The CausalFairnessInAction library handles this complex calculus under the hood.

code

from causal_fairness.metrics import IndividualFairnessEvaluator

# Initialize the individual evaluator
ind_evaluator = IndividualFairnessEvaluator(model)

# Select a specific applicant from our dataset who was denied a loan
applicant_index = 42
applicant_data = df.iloc[[applicant_index]]

# Compute the counterfactual outcome
# "Would this specific female applicant have been approved if she were male?"
cf_outcome = ind_evaluator.compute_counterfactual(
    individual_data=applicant_data,
    counterfactual_treatment={'Gender': 'Male'}
)

original_outcome = applicant_data['Loan_Approval'].values[0]
print(f"Original Outcome: {original_outcome}")
print(f"Counterfactual Outcome: {cf_outcome['Predicted_Approval_Probability']:.4f}")

If the original outcome was a denial, but the counterfactual probability of approval is high, you have identified a specific instance of individual discrimination. By running this evaluation across your entire test suite, you can calculate the Counterfactual Fairness Violation Rate. This provides an incredibly stringent and robust metric for algorithmic audits.

Real World Limitations and Best Practices

While the Amazon CausalFairnessInAction library is a profound step forward, causal reasoning is not a magical solution to all fairness problems. As practitioners, we must acknowledge the inherent limitations of this approach.

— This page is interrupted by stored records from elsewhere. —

(** * Norko GraphQL API: the catalog loader, the product normalizer and the
    query resolvers of [src/server.js], with the loader and normalizer of
    the enhanced server beside them, embedded over untyped JSON values.

    The data file is scraped JSON, so a raw product is an arbitrary JSON
    value and every property read can raise a [TypeError].  The embedding
    keeps that: raw records are [JS.value]s, and every function of the
    source that can throw returns a [JS.result]. *)

From Stdlib Require Import List String Ascii Bool Arith ZArith QArith Qcanon Lia.
From Stdlib Require Import Sorted Permutation DecimalString DecimalNat DecimalFacts.
From Stdlib Require Import FinFun.
Import ListNotations.
Open Scope string_scope.

(* ================================================================== *)
(** * The JavaScript fragment the server uses *)
(* ================================================================== *)

Module JS.

(** A JavaScript number.  The server never does arithmetic: numbers are
    only tested for truthiness and compared, so a finite double is
    represented by the rational it denotes, in lowest terms. *)
Inductive number : Type :=
| Fin (q : Qc)
| PosInf
| NegInf
| NaN.

(** Values as [JSON.parse] builds them, plus [undefined] for what a
    property read yields when the property is missing. *)
#[local] Unset Elimination Schemes.
Inductive value : Type :=
| VUndefined
| VNull
| VBool (b : bool)
| VNum (n : number)
| VStr (s : string)
| VArr (elems : list value)
| VObj (props : list (string * value)).
#[local] Set Elimination Schemes.

(** The exceptions the modelled code can meet: [TypeError] from a
    property read on [null]/[undefined] or a call of a missing method,
    [SystemError] from [fs.readFileSync], [SyntaxError] from
    [JSON.parse]. *)
Inductive exn : Type := TypeError | SystemError | SyntaxError.

Inductive result (A : Type) : Type :=
| Ok (a : A)
| Throw (e : exn).
Arguments Ok {A} a.
Arguments Throw {A} e.

Definition bind {A B} (r : result A) (k : A -> result B) : result B :=
  match r with
  | Ok a => k a
  | Throw e => Throw e
  end.

(** [try { body } catch { handler }] *)
Definition try_catch {A} (body : result A) (handler : exn -> A) : A :=
  match body with
  | Ok a => a
  | Throw e => handler e
  end.

(** The built-in operations whose definition lies in the language
    standard rather than in this repository. *)
Class Builtins : Type := {
  toLowerCase : string -> string;      (* String.prototype.toLowerCase *)
  StringToNumber : string -> number;   (* ToNumber applied to a string *)
  NumberToString : number -> string    (* ToString applied to a number *)
}.

(** An argument as a resolver receives it: left out, [null], or given. *)
Inductive arg (A : Type) : Type :=
| Omitted
| Null
| Given (a : A).
Arguments Omitted {A}.
Arguments Null {A}.
Arguments Given {A} a.

End JS.

Import JS.

Declare Scope js_scope.
Delimit Scope js_scope with js.
Notation "x <- c ;; k" := (bind c (fun x => k))
  (at level 61, c at next level, right associativity) : js_scope.
Open Scope js_scope.

Module JSOps.

Definition number_truthy (n : number) : bool :=
  match n with
  | Fin q => negb (Qeq_bool q 0)
  | PosInf | NegInf => true
  | NaN => false
  end.

(** ToBoolean *)
Definition truthy (v : value) : bool :=
  match v with
  | VUndefined | VNull => false
  | VBool b => b
  | VNum n => number_truthy n
  | VStr s => negb (String.eqb s "")
  | VArr _ | VObj _ => true
  end.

The Assumption of Unconfoundedness

The mathematics of causal inference rely heavily on the assumption that there are no unmeasured confounding variables. If there is a hidden factor in the real world that influences both gender and loan approval, and you fail to include it in your Directed Acyclic Graph, the metrics output by the library will be incorrect.

Always approach causal fairness metrics with humility. They are mathematical derivations of your graph structure. If your graph is missing critical reality, your fairness metrics will provide a false sense of security.

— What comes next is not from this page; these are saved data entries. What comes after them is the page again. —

(** C3.  When a query returns at least one item and no item satisfies the
    matcher, the identifier extracted from the first item is returned and no
    further query is attempted; when a query succeeds with zero items the
    cascade goes on with the next query; and when each of the four queries is
    answered with zero items the result is absence, after one request per
    query. *)
Theorem cascade_stops_on_items_continues_on_none :
  (forall (server : Server) (title_ author_ publisher_ pub_year : string)
      (max_retries : nat) (query : string) (rest log : list string) (r : nat)
      (items : list Item),
      r < max_retries ->
      throttled server log (search_url query) r = true ->
      server (log ++ repeat (search_url query) r) (search_url query) = Http 200 items ->
      (forall first_item others,
          items = first_item :: others ->
          forallb (fun item => negb (item_matches title_ author_ publisher_ pub_year item))
            items = true ->
          cascade server title_ author_ publisher_ pub_year max_retries (query :: rest) log
          = (extract_isbn13 (isbn first_item), log ++ repeat (search_url query) (S r)))
      /\ (items = [] ->
          cascade server title_ author_ publisher_ pub_year max_retries (query :: rest) log
          = cascade server title_ author_ publisher_ pub_year max_retries rest
              (log ++ repeat (search_url query) (S r))))
  /\ (forall (server : Server) (title_ author_ publisher_ pub_year : string)
        (max_retries : nat) (log : list string),
        0 < max_retries ->
        (forall l query,
            In query (query_combinations title_ author_ publisher_ pub_year) ->
            server l (search_url query) = Http 200 []) ->
        get_isbn13_from_title_author_pub server title_ author_ publisher_ pub_year
          max_retries log
        = (None,
           log ++ map search_url (query_combinations title_ author_ publisher_ pub_year))).
Proof.
  split.
  - intros server title_ author_ publisher_ pub_year max_retries query rest log r items
      Hr Hthrottled Hanswer. split.
    + intros first_item others -> Hnone.
      apply (cascade_no_usable server title_ author_ publisher_ pub_year
               max_retries query rest log r first_item others); try assumption.
      now apply no_match_no_usable.
    + intros ->. now apply cascade_zero_items.
  - intros server title_ author_ publisher_ pub_year max_retries log Hmax Hzero.
    unfold get_isbn13_from_title_author_pub. now apply cascade_all_zero.
Qed.

Lemma cascade_stops_on_items_continues_on_none_witness :
  cascade (always (Http 200 [other_item])) "Foo" "" "" ""
    5 (query_combinations "Foo" "" "" "") []
  = (Some "9791234567890", [search_url "Foo   "]).
Proof.
  apply (proj1 (proj1 cascade_stops_on_items_continues_on_none
                  (always (Http 200 [other_item]))
                  "Foo" "" "" "" 5 "Foo   " ["Foo "; "Foo "; "Foo"] [] 0
                  [other_item] (Nat.lt_0_succ 4) eq_refl eq_refl)
           other_item []);
    reflexivity.
Defined.

(** C5, as amended.  A run of rate-limit responses that uses up the maximum
    attempt count is not told apart from a successful response with zero
    items: [get_book_info_by_isbn13] returns [None] in both cases, and in the
    resolver both leave the retry loop towards the next query of the
    cascade. *)
Theorem rate_limit_exhaustion_same_as_zero_items :
  (forall (server_a server_b : Server) (isbn13 : string) (max_retries r : nat)
      (log : list string),
      throttled server_a log (isbn_url isbn13) max_retries = true ->
      r < max_retries ->
      throttled server_b log (isbn_url isbn13) r = true ->
      server_b (log ++ repeat (isbn_url isbn13) r) (isbn_url isbn13) = Http 200 [] ->
      get_book_info_by_isbn13_body server_a isbn13 max_retries log
      = (None, log ++ repeat (isbn_url isbn13) max_retries)
      /\ get_book_info_by_isbn13_body server_b isbn13 max_retries log
         = (None, log ++ repeat (isbn_url isbn13) (S r)))
  /\ (forall (server_a server_b : Server) (title_ author_ publisher_ pub_year : string)
        (query : string) (rest : list string) (max_retries r : nat) (log : list string),
        throttled server_a log (search_url query) max_retries = true ->
        r < max_retries ->
        throttled server_b log (search_url query) r = true ->
        server_b (log ++ repeat (search_url query) r) (search_url query) = Http 200 [] ->
        cascade server_a title_ author_ publisher_ pub_year max_retries (query :: rest) log
        = cascade server_a title_ author_ publisher_ pub_year max_retries rest
            (log ++ repeat (search_url query) max_retries)
        /\ cascade server_b title_ author_ publisher_ pub_year max_retries (query :: rest) log
           = cascade server_b title_ author_ publisher_ pub_year max_retries rest
               (log ++ repeat (search_url query) (S r))).
Proof.
  split.
  - intros server_a server_b isbn13 max_retries r log Ha Hr Hb Hanswer.
    unfold get_isbn13_from_title_author_pub, get_book_info_by_isbn13_body. split.
    + now apply book_info_loop_exhausted.
    + now rewrite (book_info_loop_answer server_b _ r _ _ _ Hr Hb Hanswer).
  - intros server_a server_b title_ author_ publisher_ pub_year query rest max_retries r
      log Ha Hr Hb Hanswer. split.
    + apply cascade_next. now apply query_loop_exhausted.
    + now apply cascade_zero_items.
Qed.

Lemma rate_limit_exhaustion_same_as_zero_items_witness :
  get_book_info_by_isbn13_body (always (Http 429 [])) "9788901234567" 5 []
  = (None, repeat (isbn_url "9788901234567") 5)
  /\ get_book_info_by_isbn13_body (always (Http 200 [])) "9788901234567" 5 []
     = (None, [isbn_url "9788901234567"]).
Proof.
  exact (proj1 rate_limit_exhaustion_same_as_zero_items
           (always (Http 429 [])) (always (Http 200 [])) "9788901234567" 5 0 []
           eq_refl (Nat.lt_0_succ 4) eq_refl eq_refl).
Defined.

(** C5, as stated, fails: after five rate-limit responses the lookup returns
    the same value as after a successful response with zero items, in
    [get_book_info_by_isbn13] and in the resolver. *)
Lemma exhaustion_not_distinguished :
  fst (get_book_info_by_isbn13_body (always (Http 429 [])) "9788901234567"
         default_max_retries [])
  = fst (get_book_info_by_isbn13_body (always (Http 200 [])) "9788901234567"
           default_max_retries [])
  /\ fst (get_isbn13_from_title_author_pub (always (Http 429 [])) "Foo" "" "" ""
            default_max_retries [])
     = fst (get_isbn13_from_title_author_pub (always (Http 200 [])) "Foo" "" "" ""
              default_max_retries []).
Proof. split; reflexivity. Qed.

(** ** The resolution cache *)

Section CacheFacts.

Variable server : Server.

Lemma feature_1_row_no_title st row :
  Py.truthy (cell_text (col1_title row)) = false ->
  feature_1_row server st row = (no_title, st).
Proof. intros H. unfold feature_1_row. now rewrite H. Qed.

Lemma feature_1_row_hit st row isbn13 :
  Py.truthy (cell_text (col1_title row)) = true ->
  isbn_cache st !! cache_key_of row = Some isbn13 ->
  feature_1_row server st row = (isbn_cell isbn13, st).
Proof.
  intros Htitle Hhit. unfold feature_1_row. rewrite Htitle. simpl.
  unfold cache_key_of in Hhit. now rewrite Hhit.
Qed.

Lemma feature_1_row_miss st row :
  Py.truthy (cell_text (col1_title row)) = true ->
  isbn_cache st !! cache_key_of row = None ->
  feature_1_row server st row
  = let r := get_isbn13_from_title_author_pub server
               (cell_text (col1_title row)) (cell_text (col1_author row))
               (cell_text (col1_publisher row)) (extract_year (col1_pub_year row))
               default_max_retries (log1 st) in
    (isbn_cell (fst r),
     {| isbn_cache := <[cache_key_of row := fst r]> (isbn_cache st);
        log1 := snd r;
        resolved := resolved st ++ [cache_key_of row] |}).
Proof.
  intros Htitle Hmiss. unfold feature_1_row. rewrite Htitle. simpl.
  unfold cache_key_of in *. rewrite Hmiss.
  now destruct (get_isbn13_from_title_author_pub _ _ _ _ _ _ _).
Qed.

(** A row with a title leaves its key in the cache, bound to the outcome
    the row was given. *)
Lemma feature_1_row_stores st row :
  Py.truthy (cell_text (col1_title row)) = true ->
  exists isbn13,
    isbn_cache (snd (feature_1_row server st row)) !! cache_key_of row = Some isbn13
    /\ fst (feature_1_row server st row) = isbn_cell isbn13.
Proof.
  intros Htitle. destruct (isbn_cache st !! cache_key_of row) as [v|] eqn:E.
  - exists v. now rewrite (feature_1_row_hit _ _ _ Htitle E).
  - rewrite (feature_1_row_miss _ _ Htitle E). cbv zeta. simpl.
    eexists. split; [apply lookup_insert_eq | reflexivity].
Qed.

(** An entry of the cache is never overwritten. *)
Lemma feature_1_row_keeps st row k v :
  isbn_cache st !! k = Some v ->
  isbn_cache (snd (feature_1_row server st row)) !! k = Some v.
Proof.
  intros Hk. destruct (Py.truthy (cell_text (col1_title row))) eqn:Htitle.
  - destruct (isbn_cache st !! cache_key_of row) as [w|] eqn:E.
    + now rewrite (feature_1_row_hit _ _ _ Htitle E).
    + rewrite (feature_1_row_miss _ _ Htitle E). cbv zeta. simpl.
      rewrite lookup_insert_ne; [exact Hk | congruence].
  - now rewrite (feature_1_row_no_title _ _ Htitle).
Qed.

Graph Specification Disagreements

Defining the causal graph is inherently subjective. Two different sociologists or economists might draw slightly different arrows between Income, Education, and Credit Score. Because the fairness metrics depend entirely on the structure of the graph, different graphs will yield different fairness assessments. It is a best practice to perform sensitivity analysis, slightly altering the edges of your graph to see how robust your fairness metrics are to structural uncertainty.

The Future of Responsible Artificial Intelligence

The release of CausalFairnessInAction by Amazon Science marks a significant maturation in the field of Responsible AI. We are finally moving past the era of relying solely on flawed observational statistics. By embracing causal reasoning, we are forcing ourselves to formally document our assumptions about the world.

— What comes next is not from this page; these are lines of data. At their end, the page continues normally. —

Lemma field_removed (d : obj Value) (c k : string) (x : Value) :
  field (filter (fun kv => negb (has_key (fst kv) [(c, x)])) d) k
  = if String.eqb k c then lit SNull else field d k.
Proof.
  unfold field. rewrite obj_get_removed.
  destruct (String.eqb k c); reflexivity.
Qed.

Lemma filter_true_all {A : Type} (l : list A) :
  filter (fun _ => true) l = l.
Proof.
  induction l as [ | x l IH]; simpl; [reflexivity | ]. f_equal. exact IH.
Qed.

Lemma pick_no_options (docs : list (obj Value)) :
  pick MongoAdapter.no_options docs = docs.
Proof. unfold pick. simpl. apply sort_rows_unordered. Qed.

Lemma has_doc_id_field (id : Id) (d : obj Value) :
  has_doc_id id d = true <-> field d "_id" = lit (id_value id).
Proof.
  unfold has_doc_id, doc_matches, entry_holds, lit.
  cbn [forallb fst snd]. rewrite andb_true_r.
  assert (E : eq_match (JScalar (id_value id)) (field d "_id")
              = same_value (Lit (JScalar (id_value id))) (field d "_id")).
  { destruct id; reflexivity. }
  rewrite E. split.
  - intros H. symmetry. apply same_value_eq. exact H.
  - intros ->. destruct id; simpl.
    + apply String.eqb_refl.
    + apply Z.eqb_refl.
Qed.

Section StoreSoftDelete.
Variable opts : MongoAdapter.MongoRepositoryOptions Store.
Variable session : option nat.
Variable id : Id.
Hypothesis on_store : MongoAdapter.opts_model opts = store_model.

Let sdf : string := MongoAdapter.softDeleteField opts.

Lemma findById_store (m : Store) :
  MongoAdapter.findById opts session id m
  = (Ok (hd_error (filter (doc_matches (mongo_by_id opts id)) (st_docs m))), m).
Proof.
  unfold MongoAdapter.findById, MongoAdapter.model. rewrite on_store.
  cbv zeta. fold (mongo_by_id opts id). simpl.
  rewrite pick_no_options. reflexivity.
Qed.

Lemma findAll_store (m : Store) :
  MongoAdapter.findAll opts session None m
  = (Ok (filter (doc_matches (mongo_effective opts [])) (st_docs m)), m).
Proof.
  unfold MongoAdapter.findAll, MongoAdapter.model. rewrite on_store.
  cbv zeta. cbn [or_default]. fold (mongo_effective opts []). simpl.
  rewrite pick_no_options. reflexivity.
Qed.

Lemma findAllWithDeleted_store (m : Store) :
  MongoAdapter.findAllWithDeleted opts session None m = (Ok (st_docs m), m).
Proof.
  unfold MongoAdapter.findAllWithDeleted, MongoAdapter.model.
  rewrite on_store. simpl. rewrite pick_no_options.
  rewrite filter_true_all. reflexivity.
Qed.

End StoreSoftDelete.

Section StorePredicates.
Variable opts : MongoAdapter.MongoRepositoryOptions Store.
Variable id : Id.
Hypothesis enabled : MongoAdapter.softDeleteEnabled opts = true.

Let sdf : string := MongoAdapter.softDeleteField opts.

Lemma not_deleted_only (d : obj Value) :
  doc_matches (mongo_effective opts []) d = doc_not_deleted opts d.
Proof.
  unfold mongo_effective, MongoAdapter.notDeletedFilter, doc_not_deleted.
  rewrite enabled. unfold doc_matches, entry_holds. cbn.
  rewrite !andb_true_r. reflexivity.
Qed.

Lemma by_id_same_field (d : obj Value) :
  String.eqb sdf "_id" = true ->
  doc_matches (mongo_by_id opts id) d = value_is_null (field d "_id").
Proof.
  intros Heq. unfold mongo_by_id, MongoAdapter.notDeletedFilter,
    MongoAdapter.by_id. rewrite enabled. fold sdf.
  apply String.eqb_eq in Heq. rewrite Heq.
  unfold doc_matches, entry_holds. cbn.
  rewrite !andb_true_r. reflexivity.
Qed.

Lemma by_id_matches (d : obj Value) :
  String.eqb sdf "_id" = false ->
  doc_matches (mongo_by_id opts id) d
  = has_doc_id id d && doc_not_deleted opts d.
Proof.
  intros Hne. unfold sdf in Hne.
  unfold mongo_by_id, MongoAdapter.notDeletedFilter,
    MongoAdapter.by_id, has_doc_id, doc_not_deleted.
  rewrite enabled.
  unfold obj_literal, spread, obj_set, has_key.
  cbn [fold_left fst snd app obj_get].
  rewrite Hne. cbn [app doc_matches forallb].
  unfold entry_holds at 2. cbn [fst snd forallb op_holds].
  cbn. rewrite !andb_true_r. reflexivity.
Qed.

Lemma deleted_by_id_matches (d : obj Value) :
  String.eqb sdf "_id" = false ->
  doc_matches (mongo_deleted_by_id opts id) d
  = has_doc_id id d && negb (doc_not_deleted opts d).
Proof.
  intros Hne. unfold sdf in Hne.
  unfold mongo_deleted_by_id, MongoAdapter.is_deleted,
    MongoAdapter.by_id, has_doc_id, doc_not_deleted.
  unfold obj_literal, spread, obj_set, has_key.
  cbn [fold_left fst snd app obj_get].
  rewrite Hne. cbn [app doc_matches forallb].
  unfold entry_holds at 2. cbn [fst snd forallb op_holds].
  cbn. rewrite !andb_true_r. reflexivity.
Qed.

End StorePredicates.

Section StoreRoundTrip.
Variable opts : MongoAdapter.MongoRepositoryOptions Store.
Variable session : option nat.
Variable id : Id.
Variables m0 m1 m2 : Store.
Variable r0 : obj Value.

Hypothesis on_store : MongoAdapter.opts_model opts = store_model.
Hypothesis enabled : MongoAdapter.softDeleteEnabled opts = true.
Hypothesis unique : filter (has_doc_id id) (st_docs m0) = [r0].
Hypothesis visible :
  fst (MongoAdapter.findById opts session id m0) = Ok (Some r0).
Hypothesis after_delete :
  st_docs m1 = st_docs (snd (MongoAdapter.softDelete opts session id m0)).
Hypothesis after_restore :
  st_docs m2 = st_docs (snd (MongoAdapter.restore opts session id m1)).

When developers use this library to audit their models, they are doing much more than just running a compliance script. They are translating systemic social realities into code. They are distinguishing between the direct bias a model introduces and the historical bias the model inherits from society.

As machine learning continues to integrate into high-stakes decision-making, tools that expose the true data-generating mechanisms will transition from academic curiosities to mandatory engineering standards. Integrating causal fairness audits into your machine learning pipelines today will ensure your systems are not just statistically compliant, but genuinely equitable.